• **Task to carry out**: From the entries that follow, gather each line holding the word "gmap".

[Stored items]
* * * * * * * * *

(* ===== verification/EtcdStore.v ===== *)
(** * Clients of etcd

    The management API talks to etcd through requests that etcd serves one at a time, while
    other clients do the same.  A handler is a [prog]: a tree of requests and what follows
    each answer.  etcd is a parameter ([Etcd]); its documented contract is a reference store
    with revisions ([etcd_spec]), and [EtcdLaws] says that whatever etcd serves, it serves by
    that contract.  A failed request may or may not have been carried out. *)

From S2P Require Import Prelude GoStrings.
Local Open Scope Z_scope.

(** ** The reference store *)

(** A stored value with the revision that wrote it last and the number of times it was
    written since it was created. *)
Record kv := mkKv { kv_Value : string; kv_ModRevision : Z; kv_Version : Z }.
#[export] Instance kv_eq_dec : EqDecision kv.
Proof. solve_decision. Defined.

Record db := mkDb { db_revision : Z; db_kvs : gmap string kv }.

Inductive cmp := CmpVersion (key : string) (v : Z) | CmpModRevision (key : string) (v : Z).
Inductive eop := OpPut (key value : string) | OpDelete (key : string).

(** Requests, by the type of their answers. *)
Inductive request : Type → Type :=
| RGet (key : string) : request (list (string * kv))
| RGetPrefix (prefix : string) : request (list (string * kv))
| RPut (key value : string) : request unit
| RDelete (key : string) : request unit
| RDeletePrefix (prefix : string) : request unit
| RTxn (conds : list cmp) (ops : list eop) : request bool.

Definition cmp_holds (d : db) (c : cmp) : bool :=
  match c with
  | CmpVersion k v => from_option kv_Version 0 (db_kvs d !! k) =? v
  | CmpModRevision k v => from_option kv_ModRevision 0 (db_kvs d !! k) =? v
  end.

Definition apply_op (rev : Z) (m : gmap string kv) (o : eop) : gmap string kv :=
  match o with
  | OpPut k v => <[k := mkKv v rev (from_option kv_Version 0 (m !! k) + 1)]> m
  | OpDelete k => delete k m
  end.

(** All the operations of a request happen at one new revision; deleting what is not there
    is no modification. *)
Definition modifies (m : gmap string kv) (o : eop) : bool :=
  match o with OpPut _ _ => true | OpDelete k => bool_decide (is_Some (m !! k)) end.

Definition apply_ops (d : db) (ops : list eop) : db :=
  if existsb (modifies (db_kvs d)) ops
  then mkDb (db_revision d + 1) (foldl (apply_op (db_revision d + 1)) (db_kvs d) ops) else d.

Definition with_prefix (prefix : string) (m : gmap string kv) : gmap string kv :=
  filter (λ x, HasPrefix x.1 prefix = true) m.

Definition etcd_spec {X : Type} (d : db) (r : request X) : db * X :=
  match r in request X return db * X with
  | RGet k => (d, match db_kvs d !! k with Some v => [(k, v)] | None => [] end)
  | RGetPrefix p => (d, map_to_list (with_prefix p (db_kvs d)))
  | RPut k v => (apply_ops d [OpPut k v], tt)
  | RDelete k => (apply_ops d [OpDelete k], tt)
  | RDeletePrefix p => (apply_ops d (OpDelete <$> (map_to_list (with_prefix p (db_kvs d))).*1), tt)
  | RTxn conds ops => if forallb (cmp_holds d) conds then (apply_ops d ops, true) else (d, false)
  end.

(** ** The service *)

(** An answer is an error or a value. *)
Class Etcd := {
  EtcdState : Type;
  stored : EtcdState → db;
  serve_etcd {X : Type} : EtcdState → request X → EtcdState * (string + X) }.

(** The order in which a range is answered is left open. *)
Definition same_answer {X : Type} (r : request X) : X → X → Prop :=
  match r in request X return X → X → Prop with
  | RGet _ | RGetPrefix _ => (≡ₚ)
  | RPut _ _ | RDelete _ | RDeletePrefix _ => λ _ _, True
  | RTxn _ _ => eq
  end.

Class EtcdLaws `{Etcd} := {
  etcd_ok {X : Type} s (r : request X) s' x : serve_etcd s r = (s', inr x) →
    stored s' = (etcd_spec (stored s) r).1 ∧ same_answer r x (etcd_spec (stored s) r).2;
  etcd_failed {X : Type} s (r : request X) s' err : serve_etcd s r = (s', inl err) →
    stored s' = stored s ∨ stored s' = (etcd_spec (stored s) r).1 }.

(** ** Programs *)

Inductive prog (A : Type) : Type :=
| Answer (a : A)
| Request {X : Type} (r : request X) (k : string + X → prog A).
Arguments Answer {A} _.
Arguments Request {A X} _ _.

Fixpoint prog_bind {A B : Type} (m : prog A) (f : A → prog B) : prog B :=
  match m with
  | Answer a => f a
  | Request r k => Request r (λ x, prog_bind (k x) f)
  end.

Notation "'do!' x <- m ; k" := (prog_bind m (λ x, k))
  (at level 60, x name, m at level 100, k at level 200, right associativity) : go_scope.

Section Runs.
Context `{Etcd}.

(** Other clients' requests, any number of them. *)
Inductive others : EtcdState → EtcdState → Prop :=
| others_refl s : others s s
| others_step {X : Type} s (r : request X) s1 a s2 :
    serve_etcd s r = (s1, a) → others s1 s2 → others s s2.

(** Runs of a program from a state: others may be served before each of its requests.  The
    trace lists the states before and after each of the program's own requests. *)
Fixpoint runs {A : Type} (p : prog A) (s : EtcdState) (trace : list (EtcdState * EtcdState)) (a : A)
    : Prop :=
  match p with
  | Answer x => trace = [] ∧ a = x
  | Request r k =>
      ∃ s0 x s1 rest, others s s0 ∧ serve_etcd s0 r = (s1, x) ∧ trace = (s0, s1) :: rest ∧
                      runs (k x) s1 rest a
  end.

Lemma runs_bind {A B : Type} (m : prog A) (f : A → prog B) s trace b :
  runs (prog_bind m f) s trace b ↔
  ∃ t1 t2 a s', trace = t1 ++ t2 ∧ runs m s t1 a ∧ runs (f a) s' t2 b ∧
    s' = match last t1 with Some x => x.2 | None => s end.
Proof.
  revert s trace. induction m as [x|X r k IH]; intros s trace; simpl.
  - split.
    + intros Hr. by exists [], trace, x, s.
    + by intros (t1 & t2 & a & s' & -> & [-> ->] & Hf & ->).
  - split.
    + intros (s0 & x & s1 & rest & Ho & Hs & -> & Hr). apply IH in Hr as (t1 & t2 & a & s' & -> & Hm & Hf & ->).
      exists ((s0, s1) :: t1), t2, a, (match last t1 with Some x => x.2 | None => s1 end).
      split_and!; [done|by exists s0, x, s1, t1|done|]. rewrite last_cons. by destruct (last t1).
    + intros (t1 & t2 & a & s' & -> & (s0 & x & s1 & rest & Ho & Hs & -> & Hr) & Hf & ->).
      exists s0, x, s1, (rest ++ t2). split_and!; [done..|]. apply IH.
      exists rest, t2, a, (match last rest with Some x => x.2 | None => s1 end).
      split_and!; [done|done| |done]. rewrite last_cons in Hf. by destruct (last rest).
Qed.

Lemma runs_assoc {A B C : Type} (m : prog A) (f : A → prog B) (g : B → prog C) s trace c :
  runs (do! b <- (do! a <- m; f a); g b) s trace c ↔ runs (do! a <- m; do! b <- f a; g b) s trace c.
Proof.
  revert s trace. induction m as [x|X r k IH]; intros s trace; simpl; [done|].
  by setoid_rewrite IH.
Qed.

Lemma runs_map {A B : Type} (m : prog A) (f : A → B) s trace b :
  runs (do! a <- m; Answer (f a)) s trace b ↔ ∃ a, runs m s trace a ∧ b = f a.
Proof.
  revert s trace. induction m as [x|X r k IH]; intros s trace; simpl; [naive_solver|].
  setoid_rewrite IH. naive_solver.
Qed.
End Runs.

(** ** Revisions

    A store is well formed when no value is newer than the store; every write makes the
    store newer, so two values of a key with the same revision are the same value. *)

Definition db_ok (d : db) : Prop :=
  0 ≤ db_revision d ∧
  ∀ k v, db_kvs d !! k = Some v → 1 ≤ kv_ModRevision v ≤ db_revision d ∧ 1 ≤ kv_Version v.

(** [d'] follows [d]: what is not newer than [d] is what [d] had. *)
Definition follows (d d' : db) : Prop :=
  db_revision d ≤ db_revision d' ∧
  ∀ k v, db_kvs d' !! k = Some v →
    kv_ModRevision v ≤ db_revision d → db_kvs d !! k = Some v.

Lemma follows_refl d : follows d d.
Proof. split; [lia|done]. Qed.

Lemma follows_trans d1 d2 d3 : follows d1 d2 → follows d2 d3 → follows d1 d3.
Proof. intros [H1 H2] [H3 H4]. split; [lia|]. intros k v Hk Hv. apply H2; [apply H4; [done|lia]|done]. Qed.

Lemma foldl_ops_lookup rev ops m k v :
  foldl (apply_op rev) m ops !! k = Some v → kv_ModRevision v = rev ∨ m !! k = Some v.
Proof.
  revert m. induction ops as [|o ops IH]; intros m; simpl; [by right|].
  intros [Hr|Hm]%IH; [by left|]. destruct o as [k' v'|k']; simpl in Hm.
  - apply lookup_insert_Some in Hm as [[-> <-]|[_ Hm]]; [by left|by right].
  - apply lookup_delete_Some in Hm as [_ Hm]. by right.
Qed.

Lemma foldl_ops_version rev ops m :
  (∀ k v, m !! k = Some v → 1 ≤ kv_Version v) →
  ∀ k v, foldl (apply_op rev) m ops !! k = Some v → 1 ≤ kv_Version v.
Proof.
  revert m. induction ops as [|o ops IH]; intros m Hm; simpl; [done|]. apply IH. intros k v.
  destruct o as [k' v'|k']; simpl.
  - intros [[-> <-]|[_ Hl]]%lookup_insert_Some; [simpl|by eapply Hm].
    destruct (m !! k) as [x|] eqn:E; simpl; [apply Hm in E; lia|lia].
  - intros [_ Hl]%lookup_delete_Some. by eapply Hm.
Qed.

Lemma apply_ops_ok d ops : db_ok d → db_ok (apply_ops d ops) ∧ follows d (apply_ops d ops).
Proof.
  intros [Hr Hk]. unfold apply_ops. destruct (existsb _ _); [|split; [done|apply follows_refl]].
  split; split; simpl; try lia.
  - intros k v Hl. split; [|eapply foldl_ops_version; [|done]; intros; by eapply Hk].
    apply foldl_ops_lookup in Hl as [->|Hl]; [lia|]. apply Hk in Hl. lia.
  - intros k v Hl Hv. apply foldl_ops_lookup in Hl as [Hv'|Hl]; [lia|done].
Qed.

Lemma etcd_spec_ok {X : Type} d (r : request X) : db_ok d → db_ok (etcd_spec d r).1 ∧ follows d (etcd_spec d r).1.
Proof.
  intros Hd. pose proof (follows_refl d) as Hf. destruct r; simpl; try done; try (by apply apply_ops_ok).
  case_match; [by apply apply_ops_ok|done].
Qed.

Section Laws.
Context `{EtcdLaws}.

Lemma serve_ok {X : Type} s (r : request X) s' a :
  serve_etcd s r = (s', a) → db_ok (stored s) → db_ok (stored s') ∧ follows (stored s) (stored s').
Proof.
  intros Hs Hd. pose proof (etcd_spec_ok (stored s) r Hd) as Hok. pose proof (follows_refl (stored s)).
  destruct a; [apply etcd_failed in Hs as [-> | ->]|apply etcd_ok in Hs as [-> _]]; done.
Qed.

Lemma others_ok s s' :
  others s s' → db_ok (stored s) → db_ok (stored s') ∧ follows (stored s) (stored s').
Proof.
  induction 1 as [s|X s r s1 a s2 Hs _ IH]; intros Hd; [split; [done|apply follows_refl]|].
  destruct (serve_ok _ _ _ _ Hs Hd) as [Hd1 Hf1]. destruct (IH Hd1) as [Hd2 Hf2].
  split; [done|by eapply follows_trans].
Qed.
End Laws.

(** What a key holds at a revision it still has is what it held when read. *)
Lemma same_revision d d' k v v' :
  db_ok d → follows d d' → db_kvs d !! k = Some v → db_kvs d' !! k = Some v' →
  kv_ModRevision v' = kv_ModRevision v → v' = v.
Proof.
  intros [_ Hd] [_ Hf] Hk Hk' Hr. apply Hd in Hk as Hv.
  specialize (Hf _ _ Hk'). rewrite Hr in Hf. specialize (Hf ltac:(lia)). congruence.
Qed.

(** The revision a client remembers of a key, 0 when it is not there. *)
Definition mod_revision (d : db) (k : string) : Z := from_option kv_ModRevision 0 (db_kvs d !! k).

Lemma revision_unchanged d d' k :
  db_ok d → db_ok d' → follows d d' → mod_revision d' k = mod_revision d k →
  db_kvs d' !! k = db_kvs d !! k.
Proof.
  unfold mod_revision. intros Hd Hd' Hf Hr.
  destruct (db_kvs d !! k) as [v|] eqn:E, (db_kvs d' !! k) as [v'|] eqn:E'; simpl in Hr.
  - f_equal. by apply (same_revision d d' k v v').
  - apply Hd in E. lia.
  - apply Hd' in E'. lia.
  - done.
Qed.

(** ** Rules for the requests of a program *)

(** A moment [s0] of a run that began in [s]. *)
Definition later `{Etcd} (s s0 : EtcdState) : Prop :=
  db_ok (stored s0) ∧ follows (stored s) (stored s0).

(** What a program knows after reading a key: its revision, and through it its value. *)
Definition got (d : db) (k : string) : list (string * kv) :=
  match db_kvs d !! k with Some v => [(k, v)] | None => [] end.

Section Rules.
Context `{EtcdLaws} {A : Type}.

Lemma runs_get k (cont : string + list (string * kv) → prog A) s trace a :
  runs (Request (RGet k) cont) s trace a → db_ok (stored s) →
  ∃ s0 s1 x rest, trace = (s0, s1) :: rest ∧ later s s1 ∧ stored s1 = stored s0 ∧
    runs (cont x) s1 rest a ∧ (∀ l, x = inr l → l = got (stored s1) k).
Proof.
  intros (s0 & x & s1 & rest & Ho & Hs & -> & Hr) Hd.
  destruct (others_ok _ _ Ho Hd) as [Hd0 Hf0].
  assert (stored s1 = stored s0 ∧ ∀ l, x = inr l → l = got (stored s0) k) as [E Hl].
  { destruct x as [err|l].
    - apply etcd_failed in Hs. simpl in Hs. split; [by destruct Hs|done].
    - apply etcd_ok in Hs as [E Hp]. simpl in E, Hp. split; [done|]. intros l' [= <-].
      unfold got. destruct (db_kvs (stored s0) !! k);
        [by apply Permutation_singleton_r|by apply Permutation_nil_r]. }
  exists s0, s1, x, rest. unfold later. rewrite E. auto.
Qed.

Lemma runs_txn conds ops (cont : string + bool → prog A) s trace a :
  runs (Request (RTxn conds ops) cont) s trace a → db_ok (stored s) →
  ∃ s0 s1 x rest, trace = (s0, s1) :: rest ∧ later s s0 ∧ runs (cont x) s1 rest a ∧
    match x with
    | inr true => forallb (cmp_holds (stored s0)) conds = true ∧ stored s1 = apply_ops (stored s0) ops
    | inr false => stored s1 = stored s0
    | inl _ => stored s1 = stored s0 ∨ stored s1 = (etcd_spec (stored s0) (RTxn conds ops)).1
    end.
Proof.
  intros (s0 & x & s1 & rest & Ho & Hs & -> & Hr) Hd.
  destruct (others_ok _ _ Ho Hd) as [Hd0 Hf0].
  exists s0, s1, x, rest. split_and!; [done|done|done|].
  destruct x as [err|b]; [by apply etcd_failed in Hs|].
  apply etcd_ok in Hs as [E Hb]. simpl in E, Hb. by destruct (forallb _ _); simpl in *; subst b.
Qed.
End Rules.

Lemma later_trans `{Etcd} s s1 s2 : later s s1 → later s1 s2 → later s s2.
Proof. intros [_ H1] [H2 H3]. split; [done|by eapply follows_trans]. Qed.

Lemma got_revision d k :
  match got d k with (_, v) :: _ => kv_ModRevision v | [] => 0 end = mod_revision d k.
Proof. unfold got, mod_revision. by destruct (db_kvs d !! k). Qed.

(** ** A reference etcd, for the examples *)

Definition ref_etcd : Etcd := {|
  EtcdState := db; stored := λ d, d;
  serve_etcd X d r := let '(d', x) := etcd_spec d r in (d', inr x) |}.

Lemma ref_etcd_laws : @EtcdLaws ref_etcd.
Proof.
  split; intros X s r s' x Hs; simpl in Hs; destruct (etcd_spec s r) as [d y] eqn:E; simplify_eq.
  simpl. rewrite E. split; [done|]. by destruct r.
Defined.

(** A run without others. *)
Fixpoint run_alone {A : Type} (p : prog A) (d : db) : A * db :=
  match p with
  | Answer a => (a, d)
  | Request r k => let '(d, x) := etcd_spec d r in run_alone (k (inr x)) d
  end.

Fixpoint trace_alone {A : Type} (p : prog A) (d : db) : list (db * db) :=
  match p with
  | Answer a => []
  | Request r k => let '(d', x) := etcd_spec d r in (d, d') :: trace_alone (k (inr x)) d'
  end.

Lemma runs_alone {A : Type} (p : prog A) (d : db) :
  runs (H := ref_etcd) p d (trace_alone p d) (run_alone p d).1.
Proof.
  revert d. induction p as [a|X r k IH]; intros d; simpl; [done|].
  destruct (etcd_spec d r) as [d' x] eqn:E. exists d, (inr x), d', (trace_alone (k (inr x)) d').
  split_and!; [apply others_refl|by rewrite E|done|apply IH].
Qed.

* * * * * * * * *

• **Written reply**:
Record db := mkDb { db_revision : Z; db_kvs : gmap string kv }.
Definition apply_op (rev : Z) (m : gmap string kv) (o : eop) : gmap string kv :=
Definition modifies (m : gmap string kv) (o : eop) : bool :=
Definition with_prefix (prefix : string) (m : gmap string kv) : gmap string kv :=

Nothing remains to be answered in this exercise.